- _PROBLEM TO SOLVE_
An exact copy of every record is the required answer.

- _GIVEN DATA_
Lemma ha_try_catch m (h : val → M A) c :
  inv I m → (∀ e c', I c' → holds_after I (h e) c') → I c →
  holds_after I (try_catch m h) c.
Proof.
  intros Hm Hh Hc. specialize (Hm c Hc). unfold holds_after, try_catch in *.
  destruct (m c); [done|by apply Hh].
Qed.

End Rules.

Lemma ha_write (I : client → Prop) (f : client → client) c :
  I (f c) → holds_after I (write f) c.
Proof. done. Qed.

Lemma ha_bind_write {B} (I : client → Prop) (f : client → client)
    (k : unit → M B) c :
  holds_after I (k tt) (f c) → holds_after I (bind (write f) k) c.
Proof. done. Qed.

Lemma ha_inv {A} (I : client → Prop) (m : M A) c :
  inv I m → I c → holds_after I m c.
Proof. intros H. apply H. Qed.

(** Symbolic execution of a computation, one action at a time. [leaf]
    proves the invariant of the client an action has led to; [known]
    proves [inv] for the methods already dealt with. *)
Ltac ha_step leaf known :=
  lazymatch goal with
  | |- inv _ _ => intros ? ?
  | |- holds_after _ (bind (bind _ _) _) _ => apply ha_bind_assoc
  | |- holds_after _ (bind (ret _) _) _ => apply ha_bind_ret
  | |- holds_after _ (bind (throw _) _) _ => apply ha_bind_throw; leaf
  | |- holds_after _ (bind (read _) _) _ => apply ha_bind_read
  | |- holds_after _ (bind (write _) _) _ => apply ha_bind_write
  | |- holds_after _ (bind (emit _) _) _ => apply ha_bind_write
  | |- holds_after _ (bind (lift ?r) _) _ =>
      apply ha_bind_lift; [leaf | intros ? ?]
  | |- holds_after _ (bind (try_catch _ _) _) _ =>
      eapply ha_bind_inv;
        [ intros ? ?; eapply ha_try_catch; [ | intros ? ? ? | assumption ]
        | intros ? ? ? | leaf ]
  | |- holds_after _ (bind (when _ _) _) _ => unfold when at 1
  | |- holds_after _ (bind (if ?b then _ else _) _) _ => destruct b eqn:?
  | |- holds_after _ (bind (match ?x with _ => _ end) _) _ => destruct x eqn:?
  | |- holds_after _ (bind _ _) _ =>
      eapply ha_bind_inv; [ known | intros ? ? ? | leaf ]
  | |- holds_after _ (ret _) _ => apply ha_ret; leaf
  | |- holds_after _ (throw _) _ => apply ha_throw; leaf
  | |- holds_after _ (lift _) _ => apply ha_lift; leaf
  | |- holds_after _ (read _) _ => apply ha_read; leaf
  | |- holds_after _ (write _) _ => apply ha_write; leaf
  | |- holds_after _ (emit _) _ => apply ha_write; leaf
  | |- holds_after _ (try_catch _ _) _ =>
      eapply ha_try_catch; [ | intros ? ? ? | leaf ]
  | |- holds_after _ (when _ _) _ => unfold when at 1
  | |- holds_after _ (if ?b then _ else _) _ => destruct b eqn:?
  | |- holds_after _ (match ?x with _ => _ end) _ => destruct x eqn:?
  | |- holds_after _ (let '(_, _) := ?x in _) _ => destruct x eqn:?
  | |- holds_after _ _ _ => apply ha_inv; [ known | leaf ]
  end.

- _RESPONSE BOX_
Lemma ha_try_catch m (h : val → M A) c :
  inv I m → (∀ e c', I c' → holds_after I (h e) c') → I c →
  holds_after I (try_catch m h) c.
Proof.
  intros Hm Hh Hc. specialize (Hm c Hc). unfold holds_after, try_catch in *.
  destruct (m c); [done|by apply Hh].
Qed.

End Rules.

Lemma ha_write (I : client → Prop) (f : client → client) c :
  I (f c) → holds_after I (write f) c.
Proof. done. Qed.

Lemma ha_bind_write {B} (I : client → Prop) (f : client → client)
    (k : unit → M B) c :
  holds_after I (k tt) (f c) → holds_after I (bind (write f) k) c.
Proof. done. Qed.

Lemma ha_inv {A} (I : client → Prop) (m : M A) c :
  inv I m → I c → holds_after I m c.
Proof. intros H. apply H. Qed.

(** Symbolic execution of a computation, one action at a time. [leaf]
    proves the invariant of the client an action has led to; [known]
    proves [inv] for the methods already dealt with. *)
Ltac ha_step leaf known :=
  lazymatch goal with
  | |- inv _ _ => intros ? ?
  | |- holds_after _ (bind (bind _ _) _) _ => apply ha_bind_assoc
  | |- holds_after _ (bind (ret _) _) _ => apply ha_bind_ret
  | |- holds_after _ (bind (throw _) _) _ => apply ha_bind_throw; leaf
  | |- holds_after _ (bind (read _) _) _ => apply ha_bind_read
  | |- holds_after _ (bind (write _) _) _ => apply ha_bind_write
  | |- holds_after _ (bind (emit _) _) _ => apply ha_bind_write
  | |- holds_after _ (bind (lift ?r) _) _ =>
      apply ha_bind_lift; [leaf | intros ? ?]
  | |- holds_after _ (bind (try_catch _ _) _) _ =>
      eapply ha_bind_inv;
        [ intros ? ?; eapply ha_try_catch; [ | intros ? ? ? | assumption ]
        | intros ? ? ? | leaf ]
  | |- holds_after _ (bind (when _ _) _) _ => unfold when at 1
  | |- holds_after _ (bind (if ?b then _ else _) _) _ => destruct b eqn:?
  | |- holds_after _ (bind (match ?x with _ => _ end) _) _ => destruct x eqn:?
  | |- holds_after _ (bind _ _) _ =>
      eapply ha_bind_inv; [ known | intros ? ? ? | leaf ]
  | |- holds_after _ (ret _) _ => apply ha_ret; leaf
  | |- holds_after _ (throw _) _ => apply ha_throw; leaf
  | |- holds_after _ (lift _) _ => apply ha_lift; leaf
  | |- holds_after _ (read _) _ => apply ha_read; leaf
  | |- holds_after _ (write _) _ => apply ha_write; leaf
  | |- holds_after _ (emit _) _ => apply ha_write; leaf
  | |- holds_after _ (try_catch _ _) _ =>
      eapply ha_try_catch; [ | intros ? ? ? | leaf ]
  | |- holds_after _ (when _ _) _ => unfold when at 1
  | |- holds_after _ (if ?b then _ else _) _ => destruct b eqn:?
  | |- holds_after _ (match ?x with _ => _ end) _ => destruct x eqn:?
  | |- holds_after _ (let '(_, _) := ?x in _) _ => destruct x eqn:?
  | |- holds_after _ _ _ => apply ha_inv; [ known | leaf ]
  end.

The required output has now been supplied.